Creating Active Learning Cultures as a Solution:

Let’s create cultures of active learning and engagement. The 2023 L&D report from LinkedIn emphasizes the top priorities: aligning learning with business goals and creating a continuous learning culture. For instance, Google’s ‘20% time’ philosophy, where employees spend 20% of their time on personal projects, has led to innovations like Gmail and AdSense.

“It’s about fostering an environment where learning and innovation go hand in hand,” says a Google HR executive. With a clear learning plan including a skills framework, learning plan, and mentorships, employees can bring learning into their everyday work.

The 70-20-10 model for learning and development, which holds that 70% of their knowledge comes from job-related experiences, 20% comes from interactions with others, and 10% from formal educational events will be more important than ever. We see a future of learning on the job in which the employee doesn’t need as much formal training but is equipped with “just-in-time learning” that enables them to do the job effectively.

Leveraging Technology as a Solution:

With the onset of AI and other technology accelerators, the right tools must be activated to get the desired business outcomes. This can be in the form of an AI advisor, connection with a peer to complete an impromptu peer-to-peer session, or setting up a functional mentorship or peer group arrangement. Many organizations are following; Walmart is currently experimenting with an AI assistant for its team members to help with onboarding and skills development.

So, what is going to be most important in this new learning and development landscape? First, clarity in career paths is crucial. As an HR leader from Adobe notes, “Transparent career trajectories contribute to employee motivation and retention.”

Second, data tracking in learning and development is key. An HR analyst at IBM shares, “Through our learning platform, we’ve been able to track skill development and align it with our business goals effectively.”

Third, the necessity of a comprehensive learning marketplace that leverages multiple forms of content is evident. “Offering a variety of learning resources caters to diverse employee needs,” comments a LinkedIn Learning executive.

Based on individual learning styles and preferences, having highly engaging content and multi-channel learning activities centralized in one place will be essential for the ideal employee learning experience. For example, MasterClass, a platform that provides expert advice on topics such as leadership has an 80% engagement rate. Employees expect content that is timely, relevant, and interesting.

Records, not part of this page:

(** * Configuration synthesis from MultiClusterIngress resources

    A shallow embedding of the synthesis and admission code of the
    multi-cluster ingress controller ([src/unnamed/part_000], package
    [controller]): the upstream builder [createUpstreamsFromMCIs], the
    server builder [createServersFromMCIs], the location, canary-merge and
    assembly steps of [getBackendServersFromMCIs], and the admission
    overlap check [checkOverlapWithMCI].

    Go maps of pointers ([map[string]*ingress.Backend],
    [map[string]*ingress.Server]) become stdpp [gmap]s that are threaded
    through the loops; every in-place mutation of a pointed-to object is
    written back under its key.  A Go nil-pointer dereference (a runtime
    panic) is [None] in the functions that can reach one.  The collaborators
    outside the core (endpoint resolution, service and secret lookups, x509
    hostname checks) are the fields of a [Store] record. *)

From Stdlib Require Import String Ascii List Bool ZArith Sorting.Sorted
  Sorting.Permutation Lia.
From stdpp Require Import base gmap strings list.

Import ListNotations.
Open Scope string_scope.

(* ------------------------------------------------------------------ *)
(** ** Resource model *)

(** [networking.PathType]; a [*PathType] is an [option PathType] (nil is
    [None]). *)
Inductive PathType := PathTypeExact | PathTypePrefix | PathTypeImplementationSpecific.

Definition PathType_eqb (a b : PathType) : bool :=
  match a, b with
  | PathTypeExact, PathTypeExact
  | PathTypePrefix, PathTypePrefix
  | PathTypeImplementationSpecific, PathTypeImplementationSpecific => true
  | _, _ => false
  end.

(** [apiequality.Semantic.DeepEqual] on two [*PathType]: equal when both
    are nil or both point to equal values. *)
Definition pathTypeDeepEqual (a b : option PathType) : bool :=
  match a, b with
  | None, None => true
  | Some x, Some y => PathType_eqb x y
  | _, _ => false
  end.

(** [networking.IngressServiceBackend]: service name and port (number or
    name, as the string [port.String()] gives). *)
Record ServiceBackend := mkServiceBackend {
  svc_name : string;
  svc_port : string
}.

(** [networking.HTTPIngressPath]; [p_service = None] is a non-service
    backend ([path.Backend.Service == nil]). *)
Record HTTPPath := mkHTTPPath {
  p_path : string;
  p_type : option PathType;
  p_service : option ServiceBackend
}.

(** [networking.IngressRule]; [r_http = None] is [rule.HTTP == nil]. *)
Record Rule := mkRule {
  r_host : string;
  r_http : option (list HTTPPath)
}.

Record IngressTLS := mkTLS {
  tls_hosts : list string;
  tls_secret : string
}.

(** Canary annotations ([anns.Canary]). *)
Record CanaryConfig := mkCanary {
  c_enabled : bool;
  c_weight : Z;
  c_weight_total : Z;
  c_header : string;
  c_header_value : string;
  c_header_pattern : string;
  c_cookie : string
}.

Record TrafficShapingPolicy := mkTSP {
  tsp_weight : Z;
  tsp_weight_total : Z;
  tsp_header : string;
  tsp_header_value : string;
  tsp_header_pattern : string;
  tsp_cookie : string
}.

Definition emptyTSP : TrafficShapingPolicy := mkTSP 0 0 "" "" "" "".

Record Redirect := mkRedirect {
  red_url : string;
  red_from_to_www : bool
}.

Record Rewrite := mkRewrite {
  rw_target : string;
  rw_use_regex : bool
}.

Definition emptyRedirect : Redirect := mkRedirect "" false.
Definition emptyRewrite : Rewrite := mkRewrite "" false.

(** The custom default backend of a location ([*apiv1.Service] of the
    [default-backend] annotation): namespace, name and service ports. *)
Record CustomDefaultBackend := mkCDB {
  cdb_namespace : string;
  cdb_name : string;
  cdb_ports : list string
}.

(** The parsed annotation bundle [mci.ParsedAnnotations], restricted to
    the fields the synthesis code reads.  [a_policy] stands for the rest of
    the per-location policy (auth, proxy, ...) that
    [locationApplyAnnotations] copies without looking at it. *)
Record Annotations := mkAnnotations {
  a_canary : CanaryConfig;
  a_load_balancing : string;
  a_upstream_hash_by : string;
  a_service_upstream : bool;
  a_ssl_passthrough : bool;
  a_ssl_ciphers : string;
  a_affinity_type : string;
  a_canary_behavior : string;
  a_redirect : Redirect;
  a_rewrite : Rewrite;
  a_policy : string;
  a_default_backend : option CustomDefaultBackend
}.

(** The result of [parser.GetBoolAnnotationFromMCI("canary", mci)]:
    annotation absent ([errors.ErrMissingAnnotations]), present but not a
    boolean (another error), or a boolean value with a nil error. *)
Inductive BoolAnnotation := AnnMissing | AnnInvalid | AnnValue (b : bool).

(** [ingress.MultiClusterIngress]: identity, raw canary annotation, parsed
    annotations and spec.  [m_default_backend] is
    [Spec.DefaultBackend.Service] when both pointers are non-nil. *)
Record MCI := mkMCI {
  m_namespace : string;
  m_name : string;
  m_canary_annotation : BoolAnnotation;
  m_anns : Annotations;
  m_default_backend : option ServiceBackend;
  m_rules : list Rule;
  m_tls : list IngressTLS
}.

(** [ingress.Backend]. [b_service] is the [*apiv1.Service], named by its
    key ([None] is nil). *)
Record Backend := mkBackend {
  b_name : string;
  b_port : string;
  b_noserver : bool;
  b_tsp : TrafficShapingPolicy;
  b_alternative_backends : list string;
  b_endpoints : list string;
  b_load_balancing : string;
  b_upstream_hash_by : string;
  b_service : option string;
  b_affinity_type : string;
  b_ssl_passthrough : bool
}.

(** [ingress.Location]. *)
Record Location := mkLocation {
  l_path : string;
  l_path_type : option PathType;
  l_backend : string;
  l_is_def_backend : bool;
  l_service : option string;
  l_port : string;
  l_mci : option MCI;
  l_redirect : Redirect;
  l_rewrite : Rewrite;
  l_policy : string;
  l_default_backend : option CustomDefaultBackend;
  l_default_backend_upstream_name : string
}.

Record X509 := mkX509 {
  x509_dns_names : list string;
  x509_common_name : string
}.

(** [ingress.SSLCert]: [cert_certificate = None] is
    [cert.Certificate == nil]. *)
Record SSLCert := mkSSLCert {
  cert_name : string;
  cert_certificate : option X509
}.

(** [ingress.Server]. *)
Record Server := mkServer {
  s_hostname : string;
  s_locations : list Location;
  s_ssl_cert : option SSLCert;
  s_ssl_passthrough : bool;
  s_ssl_ciphers : string;
  s_redirect_from_to_www : bool
}.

“Learning and development are not just HR issues; they are business issues,” a Gallup analyst remarks, and we can expect many more organizations to fill the gap of a “CLO” or Chief Learning Officer, either in a full time, or in a fractional capacity.

Other organizations may centralize this responsibility to HR or decentralize it across functional groups. Many are looking to leverage technology to fill the void. Either way, the opportunity remains: investing in learning is essential for addressing the skills gap, career mobility, and ensuring a competitive, successful organization.

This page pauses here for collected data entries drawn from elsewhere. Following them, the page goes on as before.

(** C9, as the code has it: for a callback [f] that is not itself a live
    token, [unsubscribe(f)] leaves no subscription of [f] in the registry,
    no entry for [f] in the callback index and no token of [f] in the
    all-tokens set, and every subscription of another callback stays in the
    registry and in the three indexes. *)
Theorem unsubscribe_callback_removes_only_it (w : world) (f : fn) :
  reachable w ->
  is_live_token f (eng w) = false ->
  let e := eng w in
  let e' := fst (unsubscribe (VFunction f) VUndefined e) in
  (forall key tok, ~ registered e' key tok f) /\
  map_get fn_eq_dec f (callbackSubscriptionTokens e') = None /\
  (forall tok, In tok (subscriptionTokens e') -> tok_callback tok <> f) /\
  (forall key tok cb, cb <> f -> (registered e' key tok cb <-> registered e key tok cb)) /\
  (forall tok, tok_callback tok <> f ->
               (In tok (subscriptionTokens e') <-> In tok (subscriptionTokens e))) /\
  (forall g, g <> f ->
             map_get fn_eq_dec g (callbackSubscriptionTokens e') =
             map_get fn_eq_dec g (callbackSubscriptionTokens e)) /\
  (forall sc tok, tok_callback tok <> f -> (scoped e' sc tok <-> scoped e sc tok)).
Proof.
  intros R L e e'. pose proof (reachable_consistent w R) as C. fold e in C, L.
  subst e'. rewrite (unsubscribe_by_callback f e L).
  set (ts := flat_map snd (index_inner f (callbackSubscriptionTokens e))).
  pose proof (removes_only_invoke_each ts e) as RO.
  pose proof (consistent_invoke_each ts e C) as C'.
  assert (TS : forall t, In t ts -> tok_callback t = f).
  { intros t I. apply (collected_tokens_callback f e t C) in I as (key & Rg).
    destruct (registered_env e C _ _ _ Rg) as [_ E]. exact E. }
  assert (GONE : forall key tok, ~ registered (invoke_each ts e) key tok f).
  { intros key tok Rg.
    assert (I : In tok ts).
    { apply (collected_tokens_callback f e tok C). exists key.
      eapply ro_registered_old; eauto. }
    exact (invoke_each_removes ts e C tok I key f Rg). }
  assert (OUT : forall tok, tok_callback tok <> f -> ~ In tok ts)
    by (intros tok N I; apply N, TS, I).
  split; [exact GONE |]. split; [| split; [| split; [| split; [| split]]]].
  - destruct (map_get fn_eq_dec f (callbackSubscriptionTokens (invoke_each ts e)))
      as [inner |] eqn:G; [| reflexivity].
    exfalso. destruct (index_nonempty _ C' f inner G) as [NE NS].
    destruct inner as [| [key toks] inner']; [congruence |].
    assert (I : In (key, toks) ((key, toks) :: inner')) by (left; reflexivity).
    pose proof (NS key toks I) as NT. destruct toks as [| tok toks']; [congruence |].
    apply (GONE key tok). apply (indexed_registered _ C').
    exists ((key, tok :: toks') :: inner'), (tok :: toks'). repeat split.
    + exact G.
    + apply In_get_NoDup; [apply (index_keys_unique _ C' f _ G) | exact I].
    + left. reflexivity.
  - intros tok I E. apply (live_registered _ C') in I. rewrite E in I.
    exact (GONE _ _ I).
  - intros key tok cb N. split.
    + apply (ro_registered_old _ _ _ RO).
    + intros Rg. apply (ro_registered_kept _ _ _ RO); [| exact Rg].
      apply OUT. destruct (registered_env e C _ _ _ Rg) as [_ ->]. exact N.
  - intros tok N. split.
    + apply (ro_live_old _ _ _ RO).
    + apply (ro_live_kept _ _ _ RO), OUT, N.
  - intros g N. apply (ro_index_kept _ _ _ RO).
    intros t I. rewrite (TS t I). auto.
  - intros sc tok N. split.
    + apply (ro_scoped_old _ _ _ RO).
    + apply (ro_scoped_kept _ _ _ RO), OUT, N.
Qed.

Conclusion: Close Your Organizational Skills Gap

Technology is advancing so rapidly that organizations will need to re-think not only how people learn but also how the organization responds to change, for example, what business functions can be optimized by advanced technology? What is the resulting impact on existing roles and responsibilities? A role today will not look the same in a few years.

First, organizations must identify the skills people have. Second, they must identify the skills they need. Third, they must determine how to close the gap quickly.

The future of learning and development is transforming, but one thing is for sure: as organizations invest in holistic learning and development that empowers employees to develop without limitations, they will surely reap financial benefits and gain a competitive advantage. With an emphasis on personalized learning plans and skills upgrades, individual employees flourish, and as a result, so does the organization.